Mapping the sequencing reads

We mapped the RNA-seq and ribosome profiling reads to the reference genome using hisat2 (Kim et al. 2019). The reads mapped to unique locations of the genome were kept. The tumor or normal samples from each individual were mapped separately. The IDs of the ten patients are LC001, LC033, LC034, LC501, LC502, LC505, LC506, LC507, LC508, and LC509 as provided by the original study.
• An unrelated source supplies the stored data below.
(** C19. Packetizing an Annex-B access unit, each of its NAL units behind a start
    code of three or of four bytes, and depacketizing the payloads in order
    gives the same NAL units back, each behind a four-byte start code, whatever
    state the depacketizer was in; no payload is larger than the payload budget.
    The units are ones that may be sent alone and hold no start code, a unit in
    front of a three-byte code does not end in a zero byte, and the result is
    within the depacketizer's size limit. *)
Theorem h264_roundtrip mtu d us :
  us <> [] -> Forall (fun p => nalu_ok p.2 /\ no_start_code p.2) us -> separable us ->
  Z.of_nat (length (annex_b (map snd us))) <= max_access_unit_size d ->
  let cs := packetize (packetizer_new mtu) (annex_b_with us) in
  Forall (fun c => length (payload c) <= packetizer_new mtu)%nat cs /\
  depacketize d cs = (mkDepacketizer [] None false (max_access_unit_size d),
                      replicate (pred (length cs)) (Ok None) ++ [Ok (Some (annex_b (map snd us)))]).
Proof.
  intros Hne Hus Hsep Hmax cs. assert (3 <= packetizer_new mtu)%nat as Hmtu by (unfold packetizer_new, FUA_HEADER_SIZE; lia).
  unfold cs, packetize. rewrite nalus_of_annex_b, marked_plain;
    [|apply packetized_plain|done|eapply Forall_impl; [exact Hus|by intros [? []] []]].
  assert (Forall nalu_ok (map snd us)) as Hok by (apply Forall_map; eapply Forall_impl; [exact Hus|by intros ? []]).
  set (l := map snd us ≫= packetize_nalu (packetizer_new mtu)).
  pose proof (packetized_units _ (map snd us) (mkDepacketizer [] None true (max_access_unit_size d)) Hmtu eq_refl Hok Hmax) as Hp.
  assert (l <> []) as Hl by (intros E; fold l in Hp; rewrite E in Hp; destruct us as [|u us]; [done|]; discriminate Hp).
  assert (forall b, length (flagged b l) = length l) as El by (clear; induction l; intros; cbn; congruence).
  split.
  - apply (flagged_payloads (fun p => length p <= packetizer_new mtu)%nat), packetized_small, Hmtu.
  - rewrite El. rewrite (depacketize_flagged true l d _ Hl Hp); try done.
    + cbn. destruct us as [|u us]; done.
    + intros d0 b d1 H%push_payload_keeps. apply H.
Qed.

Definition demo_units : list (bool * list Z) := [(true, [0x67; 1; 2]); (false, [0x68; 9; 0]); (true, [0x68; 9]); (false, 0x65 :: seqZ 10 20)].

Lemma h264_roundtrip_witness :
  map (fun c => (length (payload c), start_of_frame c, end_of_frame c)) (packetize (packetizer_new 10) (annex_b_with demo_units))
    = [(3%nat, true, false); (3%nat, false, false); (2%nat, false, false); (10%nat, false, false); (10%nat, false, false); (6%nat, false, true)] /\
  depacketize depacketizer_new (packetize (packetizer_new 10) (annex_b_with demo_units)) =
    (depacketizer_new, [Ok None; Ok None; Ok None; Ok None; Ok None; Ok (Some (annex_b (map snd demo_units)))]).
Proof.
  split; [vm_compute; reflexivity|].
  destruct (h264_roundtrip 10 depacketizer_new demo_units) as [_ E]; [done| | |vm_compute; discriminate|exact E].
  - assert (forall u, bool_decide (1 ∉ u) = true -> no_start_code u) as Hno.
    { intros u H%bool_decide_eq_true i (_ & _ & E). apply H. by apply list_elem_of_lookup_2 in E. }
    repeat (apply Forall_cons_2; [split; [vm_compute; repeat split; discriminate|]|]); [|by apply Hno; vm_compute..|constructor].
    intros i (E1 & _). destruct i as [|[|[|i]]]; discriminate E1.
  - repeat split; discriminate.
Defined.

(** ** Whatever arrives *)

(** What the depacketizer holds is made of whole units, and bounded. *)
Record depacketizer_ok (d : Depacketizer) : Prop := mk_depacketizer_ok {
  do_frame : exists us, frame d = annex_b us /\ Forall nalu_ok us;
  do_size : Z.of_nat (length (frame d) + match fua d with Some (_, data) => 4 + length data | None => 0 end)%nat <= max_access_unit_size d;
  do_fua : forall h data, fua d = Some (h, data) -> exists body, data = h :: body /\ nalu_ok data;
}.

Lemma annex_b_snoc us u : annex_b us ++ ANNEX_B_START_CODE ++ u = annex_b (us ++ [u]).
Proof. unfold annex_b. rewrite bind_app. cbn. by rewrite app_nil_r. Qed.

Lemma append_unit_ok d u :
  depacketizer_ok d -> fua d = None -> nalu_ok u -> room_for d (length u) -> depacketizer_ok (append_unit d u).
Proof.
  intros [(us & Ef & Hus) Hs Hd] Hf Hu Hr. unfold room_for in Hr. split; cbn.
  - exists (us ++ [u]). rewrite Ef, <- annex_b_snoc. split; [done|]. by apply Forall_app_2; [|apply Forall_singleton].
  - rewrite Hf, !length_app. cbn. lia.
  - congruence.
Qed.

Lemma reset_ok d : 0 <= max_access_unit_size d -> depacketizer_ok (reset d).
Proof. intros H. split; cbn; [by exists []|lia|done]. Qed.

Lemma stap_units_ok fuel rest us : bytes_ok rest -> stap_units fuel rest = Ok us -> Forall nalu_ok us.
Proof.
  revert rest us. induction fuel as [|fuel IH]; intros rest us Hb; destruct rest as [|hi [|lo body]]; cbn [stap_units]; try done;
    try by intros [= <-].
  set (size := Z.to_nat _). destruct (slice 0 size body) as [u|] eqn:Es; [|done]. cbn.
  do 2 apply Forall_cons in Hb as [_ Hb]. pose proof (slice_bytes _ _ _ _ Hb Es) as Hu. destruct u as [|h t]; [done|].
  destruct (has h 0x80 || _) eqn:Eh; [done|]. apply orb_false_iff in Eh as [E1 E2%negb_false_iff].
  destruct (stap_units fuel (drop size body)) as [us'|] eqn:Er; [|done]. cbn. intros [= <-]. constructor.
  - apply Forall_cons in Hu as [Hh _]. done.
  - eapply IH; [|exact Er]. by apply Forall_drop.
Qed.

Lemma append_units_ok us d :
  depacketizer_ok d -> fua d = None -> Forall nalu_ok us ->
  Z.of_nat (length (frame d) + sum_list (map (fun u => length ANNEX_B_START_CODE + length u)%nat us)) <= max_access_unit_size d ->
  depacketizer_ok (foldl append_unit d us).
Proof.
  revert d. induction us as [|u us IH]; intros d Hd Hf Hus Hr; [done|]. apply Forall_cons in Hus as [Hu Hus].
  cbn [map sum_list_with sum_list] in Hr. cbn in Hr. cbn [foldl]. apply IH; [|done|done|].
  - apply append_unit_ok; try done. unfold room_for. lia.
  - cbn. rewrite !length_app. cbn. lia.
Qed.

(** The header a first fragment stands for. *)
Lemma fragment_header ind : is_byte ind -> has ind 0x80 = false ->
  Forall (fun ty => let h := Z.lor (Z.land ind 0xe0) ty in
    0 <= h < 256 /\ has h 0x80 = false /\ Z.land h NALU_TYPE_MASK = ty) (seqZ 0 32).
Proof.
  cbv zeta. revert ind. match goal with |- forall h, is_byte h -> @?P h => apply (byte_cases P) end. vm_compute. reflexivity.
Qed.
In our study, “genes with read-through events” means genes with at least one ribosome footprint mapped to the 3′UTR. Similarly, “domesticated TE” means the non-coding TE with at least one ribosome footprint detected. The locations of TE are given by the reference genome annotation. “Read-through ratio” for a gene is the percentage of ribosome footprints mapped to the 3′UTR to the footprints mapped to the whole gene region. For ribosome footprints in TE, a fraction is given for each TE as the number of ribosome footprints divided by the RNA reads mapped to this TE. The “tumor-specific read-through events” are defined as the genes with read-through events only appearing in tumor samples. Similarly, “tumor-specific protein domestication events” are the TEs that are specifically translated in tumor samples but not in normal samples.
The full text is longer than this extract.